21. Pour indemniser la partie civile, la cour, statuant en appel, énonce, dans l'arrêt civil attaqué, qu'elle est en mesure d'évaluer le dommage subi : « compte tenu notamment du préjudice dont cette victime a souffert depuis la première décision ».

22. En accordant ainsi une indemnité qui ne réparait pas exclusivement le préjudice subi depuis la décision prononcée en première instance, alors que la partie civile, dont l'appel était déclaré irrecevable, devait être considérée comme non appelante, la cour n'a pas justifié sa décision et méconnu le principe susvisé.

23. Il en résulte que la cassation est de nouveau encourue.

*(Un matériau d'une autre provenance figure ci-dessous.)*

(* ===== verification/Bio.v ===== *)
(** * Bio

    kernel/bio.c: the buffer cache, a doubly linked list of buffers in order of
    use, with its operations. *)
From stdpp Require Import base tactics list numbers gmap strings.
From S2P Require Import Prelude Machine Spinlock Printf Bytes Queue Kalloc Vm Kernel Proc.
From S2P Require Import Sleeplock Virtio.

Section bio.
Context `{Layout} `{Symbols} `{WaitFuel}.

(** [b->next] and [b->prev] for a buffer or for &bcache.head, which is [NBUF]. *)
Definition next_of (n : nat) (c : bcache) : option nat :=
  if (n =? NBUF)%nat then Some (bc_head_next c) else b_next <$> bc_buf c !! n.
Definition prev_of (n : nat) (c : bcache) : option nat :=
  if (n =? NBUF)%nat then Some (bc_head_prev c) else b_prev <$> bc_buf c !! n.
Definition set_next (n v : nat) (c : bcache) : bcache :=
  if (n =? NBUF)%nat then set_bc_head_next v c
  else set_bc_buf (alter (set_b_next v) n (bc_buf c)) c.
Definition set_prev (n v : nat) (c : bcache) : bcache :=
  if (n =? NBUF)%nat then set_bc_head_prev v c
  else set_bc_buf (alter (set_b_prev v) n (bc_buf c)) c.

Definition bc_get {A} (f : bcache -> A) : K kernel A := gets (fun s => f (k_bcache s)).
Definition bc_set (f : bcache -> bcache) : K kernel unit :=
  modify (fun s => set_k_bcache (f (k_bcache s)) s).
Definition get_next (n : nat) : K kernel nat := x <- bc_get (next_of n);; deref x.
Definition get_prev (n : nat) : K kernel nat := x <- bc_get (prev_of n);; deref x.

(** The last four assignments of brelse: [b] becomes the first of the list. *)
Definition link_front (b : nat) : K kernel unit :=
  n <- get_next NBUF;;
  bc_set (set_next b n);;
  bc_set (set_prev b NBUF);;
  n <- get_next NBUF;;
  bc_set (set_prev n b);;
  bc_set (set_next NBUF b).

Definition binit : K kernel unit :=
  bc_set (set_prev NBUF NBUF);;
  bc_set (set_next NBUF NBUF);;
  forM (upto NBUF) (fun b =>
    n <- get_next NBUF;;
    bc_set (set_next b n);;
    bc_set (set_prev b NBUF);;
    initsleeplock (SL_buf b);;
    n <- get_next NBUF;;
    bc_set (set_prev n b);;
    bc_set (set_next NBUF b)).

(** The two searches of bget; the list has [NBUF] buffers and the header. *)
Fixpoint find_cached (fuel : nat) (c : bcache) (b : nat) (dev blockno : Z) : option (option nat) :=
  if (b =? NBUF)%nat then Some None else
  match fuel with
  | O => None
  | S f =>
      x ← bc_buf c !! b;
      if (b_dev x =? dev) && (b_blockno x =? blockno) then Some (Some b)
      else find_cached f c (b_next x) dev blockno
  end.
Fixpoint find_unused_buf (fuel : nat) (c : bcache) (b : nat) : option (option nat) :=
  if (b =? NBUF)%nat then Some None else
  match fuel with
  | O => None
  | S f =>
      x ← bc_buf c !! b;
      if b_refcnt x =? 0 then Some (Some b) else find_unused_buf f c (b_prev x)
  end.

Definition bget (dev blockno : Z) : K kernel nat :=
  acquire L_bcache;;
  c <- bc_get id;;
  r <- deref (find_cached NBUF c (bc_head_next c) dev blockno);;
  match r with
  | Some b =>
      buf_set b (fun x => set_b_refcnt (u32 (b_refcnt x + 1)) x);;
      release L_bcache;;
      acquiresleep (SL_buf b);;
      ret b
  | None =>
      r <- deref (find_unused_buf NBUF c (bc_head_prev c));;
      match r with
      | Some b =>
          buf_set b (set_b_dev dev);;
          buf_set b (set_b_blockno blockno);;
          buf_set b (set_b_valid 0);;
          buf_set b (set_b_refcnt 1);;
          release L_bcache;;
          acquiresleep (SL_buf b);;
          ret b
      | None => panic "bget: no buffers"
      end
  end.

Definition bread (dev blockno : Z) : K kernel nat :=
  b <- bget dev blockno;;
  valid <- buf_get b b_valid;;
  when (valid =? 0) (virtio_disk_rw b false;; buf_set b (set_b_valid 1));;
  ret b.

Definition bwrite (b : nat) : K kernel unit :=
  r <- holdingsleep (SL_buf b);;
  if negb r then panic "bwrite" else virtio_disk_rw b true.

Definition brelse (b : nat) : K kernel unit :=
  r <- holdingsleep (SL_buf b);;
  if negb r then panic "brelse" else
  releasesleep (SL_buf b);;
  acquire L_bcache;;
  buf_set b (fun x => set_b_refcnt (u32 (b_refcnt x - 1)) x);;
  refcnt <- buf_get b b_refcnt;;
  when (refcnt =? 0)
    (n <- get_next b;;
     p <- get_prev b;;
     bc_set (set_prev n p);;
     p <- get_prev b;;
     n <- get_next b;;
     bc_set (set_next p n);;
     link_front b);;
  release L_bcache.

Definition bpin (b : nat) : K kernel unit :=
  acquire L_bcache;;
  buf_set b (fun x => set_b_refcnt (u32 (b_refcnt x + 1)) x);;
  release L_bcache.

Definition bunpin (b : nat) : K kernel unit :=
  acquire L_bcache;;
  buf_set b (fun x => set_b_refcnt (u32 (b_refcnt x - 1)) x);;
  release L_bcache.

End bio.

Portée et conséquences de la cassation

24. Le premier moyen, visant la régularité de la procédure, n'étant pas admis, aucun moyen n'étant dirigé contre la déclaration de culpabilité, et aucun moyen n'étant admis contre la peine d'emprisonnement, la décision étant justifiée à cet égard par les motifs retenus par la cour d'assises, les dispositions de l'arrêt relatives à la culpabilité et à la peine d'emprisonnement seront maintenues.

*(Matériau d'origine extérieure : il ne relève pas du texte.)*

(** The loop of readi; the bytes copied are returned as well, for a local
    destination. *)
Fixpoint readi_loop (fuel : nat) (ip : nat) (d : dst) (off n tot : Z) : K kernel (Z * list Z) :=
  if negb (tot <? n) then ret (tot, []) else
  match fuel with
  | O => nofuel
  | S f =>
      dev <- inode_get ip i_dev;;
      addr <- bmap ip (off / BSIZE);;
      bp <- bread dev addr;;
      let m := Z.min (n - tot) (BSIZE - off mod BSIZE) in
      bs <- data_get bp (fun l => slice l (Z.to_nat (off mod BSIZE)) (Z.to_nat m));;
      r <- either_copyout d bs;;
      if r =? -1 then brelse bp;; ret (u32 (-1), []) else
      brelse bp;;
      q <- readi_loop f ip (dst_add d m) (u32 (off + m)) n (u32 (tot + m));;
      ret (q.1, bs ++ q.2)
  end.

(** One round per block touched. *)
Definition readi (ip : nat) (d : dst) (off n : Z) : K kernel (Z * list Z) :=
  size <- inode_get ip i_size;;
  if (size <? off) || (u32 (off + n) <? off) then ret (0, []) else
  let n := if size <? u32 (off + n) then u32 (size - off) else n in
  q <- readi_loop (Z.to_nat (n / BSIZE + 2)) ip d off n 0;;
  ret (i32 q.1, q.2).

(** The result is the final [tot] and [off]. A failed copy may have stored some
    bytes in the buffer, which is then not logged. *)
Fixpoint writei_loop (fuel : nat) (ip : nat) (c : src) (off n tot : Z) : K kernel (Z * Z) :=
  if negb (tot <? n) then ret (tot, off) else
  match fuel with
  | O => nofuel
  | S f =>
      dev <- inode_get ip i_dev;;
      addr <- bmap ip (off / BSIZE);;
      bp <- bread dev addr;;
      let m := Z.min (n - tot) (BSIZE - off mod BSIZE) in
      r <- either_copyin c m;;
      data_set bp (fun l => splice l (Z.to_nat (off mod BSIZE)) r.2);;
      if r.1 =? -1 then brelse bp;; ret (tot, off) else
      log_write bp;;
      brelse bp;;
      writei_loop f ip (src_add c m) (u32 (off + m)) n (u32 (tot + m))
  end.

25. La cassation sera limitée aux dispositions de l'arrêt pénal relatives à la confiscation, ainsi qu'à l'arrêt civil. Elle interviendra avec renvoi, dans ces limites.

PAR CES MOTIFS, la Cour :

CASSE et ANNULE l'arrêt pénal susvisé de la cour d'assises de la Seine-et-Marne, en date du 25 octobre 2019, mais en ses seules dispositions relatives à la confiscation des scellés, ainsi que l'arrêt civil rendu par la cour d'assises à cette date, les dispositions de l'arrêt pénal relatives à la culpabilité et à la peine d'emprisonnement étant expressément maintenues.

- Président : M. Soulard - Rapporteur : M. de Larosière de Champfeu - Avocat général : M. Valat - Avocat(s) : SCP Boré, Salve de Bruneton et Mégret ; SCP Ricard, Bendel-Vasseur, Ghnassia -

Textes visés :

Principe « nul n'est tenu de s'accuser lui-même » ; article 365-1 du code de procédure pénale.